On Thursday, Mr. Navalny’s mother said the authorities were “blackmailing” her into agreeing to a “secret funeral” for her son.

“With Navalny’s death, the Russian regime has surpassed the late Soviet one in its cruelty and cynicism,” Alexander Baunov, a senior fellow at the Carnegie Russia Eurasia Center, wrote. He argued that Mr. Putin’s rule has gone from “a dictatorship of deceit to a dictatorship of fear, and after the outbreak of war to an outright dictatorship of terror.”

But Mr. Putin, in public, is keeping his distance from the machinery of repression that he oversees. While a spokesman said the president had been briefed on Mr. Navalny’s death, Mr. Putin himself has not commented on it.

Instead, Mr. Putin revealed this week that he was up late the night after Mr. Navalny died consumed by something else: the war in Ukraine.

In a televised meeting with his defense minister, Sergei K. Shoigu, Mr. Putin described being briefed in real time on Russia’s advance in Avdiivka until 4 a.m. last Saturday morning. At 11 a.m., Mr. Shoigu and Gen. Valery V. Gerasimov, the head of Russia’s general staff, returned to brief the Russian leader again on Ukraine’s rushed withdrawal from the strategically important city, Mr. Putin said.

Mr. Shoigu said the military had carried out the president’s order to set up loudspeakers on the southern Ukrainian front to coax soldiers into surrendering. The message was geared toward showing Mr. Putin as a tireless leader, in tune with all the details of the war.
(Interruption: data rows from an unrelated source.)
(* ===== verification/_CoqProject ===== *)
-Q . S2P
Prelude.v
GoStrings.v
Float64.v
Dtime.v
GoTime.v
Utils.v
Score.v
Message.v
Cache.v
MemoryCache.v
MemoryCacheFacts.v
Fixtures.v
CacheProps.v
Delivery.v
Storage.v
MemoryStorage.v
MemoryStorageFacts.v
StorageProps.v
Goroutines.v
StorageGoroutines.v
StorageSections.v
Linearizability.v
AuditTrail.v
QueueConfiguration.v
Metrics.v
Queue.v
QueueFacts.v
QueueProps.v
QueueHistory.v
Housekeeper.v
Recovery.v
RecoveryOverlap.v
HousekeeperProps.v
RecoveryProps.v
Service.v
ServiceProps.v
Lifecycle.v
LifecycleProps.v
Tasks.v
GoFloat.v
Config.v
ConfigProps.v
Server.v
Instruments.v
Counters.v
Tracing.v
AuditBulk.v
AuditSender.v
Logger.v
Mongo.v
MongoModel.v
MongoStorage.v
MongoDocs.v
MongoFacts.v
MongoSpec.v
MongoProps.v
StorageEquivalence.v
StorageErrors.v
Redis.v
RedisScripts.v
RedisCache.v
RedisKeys.v
RedisEffects.v
RedisFacts.v
RedisProps.v
RedisCluster.v
RedisClusterProps.v
Connection.v
StartUp.v
Production.v
ProductionRecovery.v
Interleaving.v
InterleavingFacts.v
InterleavingProps.v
In the meeting, Mr. Putin dismissed White House concerns about possible Russian plans to launch a nuclear weapon into orbit this year. Instead, he said, it was Russia’s new generation of nuclear weapons meant for earthbound targets that “they really should be afraid of.”

On Thursday, Mr. Putin took a further step to remind the world of Russia’s arsenal, taking a 30-minute flight in a nuclear-capable bomber. But hours later, asked about Mr. Biden’s “crazy S.O.B.” comments that the Kremlin’s spokesman had condemned earlier, Mr. Putin turned playful — a reminder of the former K.G.B. agent’s fixation on sowing confusion.

Using a nickname for Vladimir, Mr. Putin said of Mr. Biden: “He cannot say: ‘Volodya, good boy.’”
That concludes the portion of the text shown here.